Kolaborasi dengan pemda
Kehadiran PN disambut baik oleh pemerintah setempat, seperti DKI Jakarta. Dengan jumlah kasus Covid-19 yang semakin bertambah, puskesmas diharapkan menjadi simpul keterlibatan masyarakat. Maka, puskesmas bisa melakukan penanganan wabah sekaligus pencegahan melalui komunikasi risiko, pelacakan kasus, pengobatan, pelaksanaan sistem rujukan, serta isolasi pasien yang terkonfirmasi positif.
”Kolaborasi dengan pihak dirasakan penting, apalagi di Jakarta, tantangan di lapangan masih cukup tinggi, seperti karakter masyarakat Jakarta yang sangat spesifik hingga tingginya mobilitas masyarakat,” ujar Lies Dwi Octavia, Kepala Bidang Pencegahan dan Pengendalian Penyakit Dinas Kesehatan DKI Jakarta, Senin lalu.
Pada masa pandemi saat ini, Irma Hidayana, inisiator Laporcovid19.org, menilai masyarakat dan pemerintah sama-sama dituntut untuk cepat merespon kasus.
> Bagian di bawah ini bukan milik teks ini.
Definition set_label (s : KnownPeerStore) (i : N) (label : str) : KnownPeerStore * bool :=
  match position (fun p => id p =? i) (peers s) with
  | None => (s, false)
  | Some j =>
      ({| peers := alter (relabel (truncate_to_120_bytes label)) j (peers s);
          next_id := next_id s |}, true)
  end.

(** ** The export *)
Definition BACKSLASH : N := 0x5C.

(** [l.replace(..)]: a backslash before every double quote, and nothing else. *)
Definition escape_quotes (l : str) : str :=
  concat (map (fun c => if c =? Records.dquote then [BACKSLASH; c] else [c]) l).

Definition label_field (l : option str) : str :=
  match l with Some l => Records.quoted (escape_quotes l) | None => Records.null end.

Definition peer_to_json (p : KnownPeer) : str :=
  lit "{" ++ Records.quoted (lit "id") ++ lit ":" ++ decimal (id p) ++
  lit "," ++ Records.quoted (lit "static_pubkey") ++ lit ":" ++ Records.quoted (hex (static_pubkey p)) ++
  lit "," ++ Records.quoted (lit "display_label") ++ lit ":" ++ label_field (display_label p) ++
  lit "," ++ Records.quoted (lit "first_seen_at_ms") ++ lit ":" ++ decimal (first_seen_at_ms p) ++
  lit "," ++ Records.quoted (lit "last_seen_at_ms") ++ lit ":" ++ decimal (last_seen_at_ms p) ++ lit "}".

Fixpoint push_peers (first : bool) (ps : list KnownPeer) : str :=
  match ps with
  | [] => []
  | p :: ps => (if first then [] else lit ",") ++ peer_to_json p ++ push_peers false ps
  end.

Definition export_json (s : KnownPeerStore) : str :=
  lit "{" ++ Records.quoted (lit "known_peers") ++ lit ":[" ++ push_peers true (peers s) ++ lit "]}".

(** ** The life of a store *)
Inductive Op := Upsert (k : list byte) (now_ms : N) | SetLabel (i : N) (label : str).

Definition run_op (s : KnownPeerStore) (o : Op) : KnownPeerStore :=
  match o with
  | Upsert k now => fst (upsert s k now)
  | SetLabel i l => fst (set_label s i l)
  end.

Definition run (s : KnownPeerStore) (ops : list Op) : KnownPeerStore := fold_left run_op ops s.

(** What the table means: the first and the latest contact with a key. *)
Fixpoint contacts (k : list byte) (ops : list Op) : list N :=
  match ops with
  | [] => []
  | Upsert k' now :: ops =>
      if bool_decide (k' = k) then now :: contacts k ops else contacts k ops
  | SetLabel _ _ :: ops => contacts k ops
  end.

Definition seen (k : list byte) (ops : list Op) : option (N * N) :=
  match contacts k ops with [] => None | t :: ts => Some (t, foldl N.max t ts) end.

Definition row_of (s : KnownPeerStore) (k : list byte) : option (N * N) :=
  (fun p => (first_seen_at_ms p, last_seen_at_ms p)) <$> find_by_key s k.

(** ** Lemmas *)
Record store_ok (s : KnownPeerStore) : Prop := {
  keys_unique : NoDup (static_pubkey <$> peers s);
  ids : map id (peers s) = map N.of_nat (seq 1 (length (peers s)));
  next : next_id s = lenN (peers s) + 1;
}.

Section store.
Implicit Types (s : KnownPeerStore) (k : list byte) (l : list KnownPeer).

Lemma position_Some q l i :
  position q l = Some i ->
  exists p, l !! i = Some p /\ q p = true /\ forall j p', l !! j = Some p' -> (j < i)%nat -> q p' = false.
Proof.
  unfold position. intros ([j p] & Hf & ->)%fmap_Some_1. cbn.
  apply list_find_Some in Hf as (Hl & Hq & Hb). exists p. split; [done|]. split; [done|].
  intros j' p' Hj Hlt. specialize (Hb _ _ Hj Hlt). by apply not_true_is_false.
Qed.

Lemma position_None q l : position q l = None -> forall p, p ∈ l -> q p = false.
Proof.
  unfold position. intros Hf%fmap_None. apply list_find_None in Hf. intros p Hp.
  rewrite Forall_forall in Hf. apply not_true_is_false. by apply Hf.
Qed.

Lemma alter_fmap_id {B} (g : KnownPeer -> B) f l i :
  (forall p, g (f p) = g p) -> g <$> alter f i l = g <$> l.
Proof.
  intros Hg. revert i. induction l as [|p l IH]; intros [|i]; cbn; try done.
  - by rewrite Hg.
  - f_equal. apply IH.
Qed.

Lemma see_fields now p :
  static_pubkey (see now p) = static_pubkey p /\ id (see now p) = id p /\
  first_seen_at_ms (see now p) = first_seen_at_ms p /\
  last_seen_at_ms (see now p) = N.max (last_seen_at_ms p) now.
Proof. unfold see. case_ifs; split_and!; cbn; lia || done. Qed.

(** Changing fields other than the key, at one position. *)
Lemma find_alter f l i k p :
  (forall q, static_pubkey (f q) = static_pubkey q) -> NoDup (static_pubkey <$> l) ->
  l !! i = Some p ->
  List.find (has_key k) (alter f i l) =
    if bool_decide (static_pubkey p = k) then Some (f p) else List.find (has_key k) l.
Proof.
  intros Hf. revert i. induction l as [|q l IH]; intros i Hn Hi; [done|].
  rewrite fmap_cons in Hn. apply NoDup_cons in Hn as [Hq Hn].
  destruct i as [|i]; cbn [alter list_alter List.find].
  - injection Hi as ->. unfold has_key. rewrite Hf. by case_bool_decide.
  - cbn in Hi. rewrite (IH i Hn Hi). unfold has_key at 1 3.
    destruct (decide (static_pubkey q = k)) as [E|E].
    + rewrite (bool_decide_true (static_pubkey q = k)) by done.
      rewrite bool_decide_false; [done|]. intros E'. apply Hq. rewrite E, <- E'.
      by apply list_elem_of_fmap_2, list_elem_of_lookup_2 with i.
    + by rewrite (bool_decide_false (static_pubkey q = k)) by done.
Qed.

Lemma find_app_key l k p :
  List.find (has_key k) (l ++ [p]) =
    match List.find (has_key k) l with
    | Some q => Some q
    | None => if bool_decide (static_pubkey p = k) then Some p else None
    end.
Proof. induction l as [|q l IH]; cbn; [done|]. by destruct (has_key k q). Qed.

Lemma find_None_key l k : (forall p, p ∈ l -> has_key k p = false) -> List.find (has_key k) l = None.
Proof.
  intros Hl. induction l as [|p l IH]; [done|]. cbn.
  rewrite Hl by (left; done). apply IH. intros q Hq. apply Hl. by right.
Qed.

Lemma find_position l k i p :
  NoDup (static_pubkey <$> l) -> l !! i = Some p -> static_pubkey p = k ->
  List.find (has_key k) l = Some p.
Proof.
  intros Hn Hi Hk. pose proof (find_alter (fun q => q) l i k p (fun _ => eq_refl) Hn Hi) as Hf.
  rewrite bool_decide_true in Hf by done. rewrite <- Hf. f_equal.
  symmetry. by apply list_alter_id.
Qed.

Lemma store_op_ok s o :
  store_ok s -> lenN (peers (run_op s o)) < 2 ^ 64 - 1 -> store_ok (run_op s o).
Proof.
  intros [Hk Hi Hn] Hb. destruct o as [k now|i label]; cbn [run_op] in *.
  - unfold upsert in *. destruct (find_index s k) as [j|] eqn:Hf; cbn [fst] in *.
    + split; cbn [peers next_id]; rewrite ?length_alter.
      * rewrite alter_fmap_id by apply see_fields. done.
      * change (map id) with (fmap (M:=list) id). rewrite alter_fmap_id by apply see_fields. done.
      * rewrite Hn. unfold lenN. by rewrite length_alter.
    + cbn [peers] in Hb. rewrite lenN_app in Hb. change (lenN [_]) with 1 in Hb.
      split; cbn [peers next_id].
      * rewrite fmap_app. apply NoDup_app. split; [done|]. split; [|apply NoDup_singleton].
        intros x Hx Hx'. apply list_elem_of_singleton in Hx'. cbn in Hx'. subst x.
        apply list_elem_of_fmap in Hx as (p & -> & Hp).
        pose proof (position_None _ _ Hf p Hp) as Hq. unfold has_key in Hq.
        by rewrite bool_decide_true in Hq.
      * rewrite map_app, Hi, length_app. cbn [length map id].
        rewrite seq_app, map_app. cbn [seq map]. f_equal. rewrite Hn. unfold lenN. f_equal. lia.
      * rewrite wrap_small by lia. rewrite lenN_app, Hn. change (lenN [_]) with 1. lia.
  - unfold set_label in *. destruct (position _ _) as [j|]; cbn [fst] in *; [|done].
    split; cbn [peers next_id]; rewrite ?length_alter.
    + by rewrite alter_fmap_id.
    + change (map id) with (fmap (M:=list) id). by rewrite alter_fmap_id.
    + rewrite Hn. unfold lenN. by rewrite length_alter.
Qed.

Lemma peers_grow s o : lenN (peers (run_op s o)) <= lenN (peers s) + 1.
Proof.
  destruct o as [k now|i label]; cbn [run_op].
  - unfold upsert. destruct (find_index s k); cbn [fst peers]; unfold lenN.
    + rewrite length_alter. lia.
    + rewrite length_app. cbn. lia.
  - unfold set_label. destruct (position _ _); cbn [fst peers]; unfold lenN; rewrite ?length_alter; lia.
Qed.

Lemma row_of_op s o k :
  store_ok s ->
  row_of (run_op s o) k =
    match o with
    | Upsert k' now =>
        if bool_decide (k' = k)
        then Some (match row_of s k with Some (f, l) => (f, N.max l now) | None => (now, now) end)
        else row_of s k
    | SetLabel _ _ => row_of s k
    end.
Proof.
  intros [Hk _ _]. unfold row_of, find_by_key. destruct o as [k' now|i label]; cbn [run_op].
  - unfold upsert. destruct (find_index s k') as [j|] eqn:Hf; cbn [fst peers].
    + apply position_Some in Hf as (p & Hj & Hp & _). unfold has_key in Hp.
      apply bool_decide_eq_true in Hp.
      rewrite (find_alter (see now) _ j k p) by (done || apply see_fields). rewrite Hp.
      case_bool_decide as E; [|done]. subst k'.
      rewrite (find_position _ _ j p) by done. cbn.
      destruct (see_fields now p) as (_ & _ & -> & ->). done.
    + pose proof (position_None _ _ Hf) as Hno. rewrite find_app_key. cbn [static_pubkey].
      case_bool_decide as E; [|by destruct (List.find _ _)]. subst k'.
      by rewrite find_None_key.
  - unfold set_label. destruct (position _ _) as [j|] eqn:Hf; cbn [fst peers]; [|done].
    apply position_Some in Hf as (p & Hj & _).
    rewrite (find_alter _ _ j k p) by done.
    case_bool_decide as E; [|done]. by rewrite (find_position _ _ j p).
Qed.

Lemma store_new_ok : store_ok new.
Proof. split; [constructor|done|done]. Qed.

Lemma run_facts ops :
  lenN ops < 2 ^ 64 - 1 ->
  store_ok (run new ops) /\ lenN (peers (run new ops)) <= lenN ops.
Proof.
  unfold run. induction ops as [|o ops IH] using rev_ind; intros Hb; [split; [apply store_new_ok|done]|].
  rewrite lenN_app in *. change (lenN [o]) with 1 in *. rewrite fold_left_app. cbn [fold_left].
  destruct IH as [Hok Hl]; [lia|]. pose proof (peers_grow (fold_left run_op ops new) o).
  split; [apply store_op_ok; [done|lia]|lia].
Qed.

Lemma contacts_app k ops ops' : contacts k (ops ++ ops') = contacts k ops ++ contacts k ops'.
Proof.
  induction ops as [|[k' now|i l] ops IH]; cbn; [done| |done]. case_bool_decide; by rewrite IH.
Qed.
End store.

Section labels.
Implicit Types (s p q : str) (n : N).

Lemma str_len_cons c s : str_len (c :: s) = lenN (enc_char c) + str_len s.
Proof. unfold str_len, as_bytes. cbn. by rewrite lenN_app. Qed.

Lemma enc_char_pos c : 0 < lenN (enc_char c).
Proof. unfold enc_char. case_ifs; vm_compute; done. Qed.

(** [prefix_at] finds exactly the prefix that encodes to [n] bytes. *)
Lemma prefix_at_iff s n p : prefix_at s n = Some p <-> p `prefix_of` s /\ str_len p = n.
Proof.
  revert n p. induction s as [|c s IH]; intros n p; cbn [prefix_at].
  - destruct (N.eqb_spec n 0) as [->|Hn]; split.
    + by intros [= <-].
    + by intros [->%prefix_nil_inv _].
    + done.
    + intros [->%prefix_nil_inv H]. by change (0 = n) in H.
  - pose proof (enc_char_pos c). destruct (N.eqb_spec n 0) as [->|Hn].
    { split; [intros [= <-]; split; [apply prefix_nil|done]|]. intros [Hp Hl].
      destruct p as [|d p]; [done|]. apply prefix_cons_inv_1 in Hp as ->.
      rewrite str_len_cons in Hl. lia. }
    destruct (N.ltb_spec n (lenN (enc_char c))).
    + split; [done|]. intros [Hp Hl]. destruct p as [|d p]; [by change (0 = n) in Hl|].
      apply prefix_cons_inv_1 in Hp as ->. rewrite str_len_cons in Hl. lia.
    + rewrite fmap_Some. split.
      * intros (q & Hq & ->). apply IH in Hq as [Hp Hl]. split; [by apply prefix_cons|].
        rewrite str_len_cons. lia.
      * intros [Hp Hl]. destruct p as [|d p]; [by change (0 = n) in Hl|].
        pose proof (prefix_cons_inv_1 _ _ _ _ Hp) as ->. apply prefix_cons_inv_2 in Hp.
        rewrite str_len_cons in Hl. exists p. split; [|done]. apply IH. split; [done|lia].
Qed.

Lemma str_len_prefix p s : p `prefix_of` s -> str_len p <= str_len s.
Proof.
  intros [q ->]. unfold str_len, as_bytes. rewrite map_app, concat_app, lenN_app. lia.
Qed.

Lemma walk_back_spec s e :
  walk_back s e `prefix_of` s /\ str_len (walk_back s e) <= N.of_nat e /\
  forall q, q `prefix_of` s -> str_len q <= N.of_nat e -> q `prefix_of` walk_back s e.
Proof.
  induction e as [|e (IHp & IHl & IHm)]; cbn [walk_back].
  - split; [apply prefix_nil|]. split; [done|]. intros [|c q] _ Hl; [apply prefix_nil|].
    rewrite str_len_cons in Hl. pose proof (enc_char_pos c). lia.
  - destruct (prefix_at s (N.of_nat (S e))) as [p|] eqn:Hp.
    + apply prefix_at_iff in Hp as [Hp Hl]. split; [done|]. split; [lia|]. intros q Hq Hlq.
      destruct (prefix_weak_total q p s Hq Hp) as [?|Hpq]; [done|].
      destruct Hpq as [r ->]. destruct r as [|c r]; [by rewrite app_nil_r|]. exfalso.
      unfold str_len, as_bytes in *. rewrite map_app, concat_app, lenN_app in Hlq.
      cbn [map concat] in Hlq. rewrite lenN_app in Hlq. pose proof (enc_char_pos c). lia.
    + split; [done|]. split; [lia|]. intros q Hq Hlq. apply IHm; [done|].
      destruct (decide (str_len q = N.of_nat (S e))); [|lia].
      assert (prefix_at s (N.of_nat (S e)) = Some q) by (by apply prefix_at_iff). congruence.
Qed.

Lemma truncate_spec s :
  truncate_to_120_bytes s `prefix_of` s /\ str_len (truncate_to_120_bytes s) <= 120 /\
  forall q, q `prefix_of` s -> str_len q <= 120 -> q `prefix_of` truncate_to_120_bytes s.
Proof.
  unfold truncate_to_120_bytes. case_ifs; [|apply (walk_back_spec s 120)].
  split; [done|]. split; [done|]. done.
Qed.
End labels.

(** * Properties *)

(** The store remembers exactly the contacts: after any sequence of upserts and
    labels (fewer than 2^64 - 1), keys and identifiers are unique (the
    identifiers are 1, 2, ... in order of first contact), and the row of a key
    holds the time of its first upsert and the latest time of any. *)
Theorem store_remembers_contacts (ops : list Op) (k : list byte) (Hops : lenN ops < 2 ^ 64 - 1) :
  store_ok (run new ops) /\ row_of (run new ops) k = seen k ops.
Proof.
  split; [by apply run_facts|]. induction ops as [|o ops IH] using rev_ind; [done|].
  rewrite lenN_app in Hops. change (lenN [o]) with 1 in Hops.
  unfold run. rewrite fold_left_app. cbn [fold_left]. fold (run new ops).
  rewrite row_of_op by (apply run_facts; lia). rewrite IH by lia. unfold seen.
  rewrite contacts_app. destruct o as [k' now|i l]; cbn [contacts]; [|by rewrite app_nil_r].
  case_bool_decide; [|by rewrite app_nil_r].
  destruct (contacts k ops) as [|t ts]; [done|]. cbn. by rewrite foldl_app.
Qed.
Karena itu, data yang akuntabel menjadi modal utama untuk menggerakkan infrastruktur dan sumber daya yang dimiliki, termasuk di puskesmas.
”Penting untuk memastikan peran puskesmas sebagai penyedia data yang reliabel sehingga data tersebut dapat digunakan untuk komunikasi risiko serta intervensi yang spesifik,” katanya.
Keterlibatan anak muda bidang kesehatan tersebut semoga menginspirasi kaum muda yang berkiprah di bidang lain untuk ikut berperan dan berkotribusi nyata dalam pencegahan Covid-19.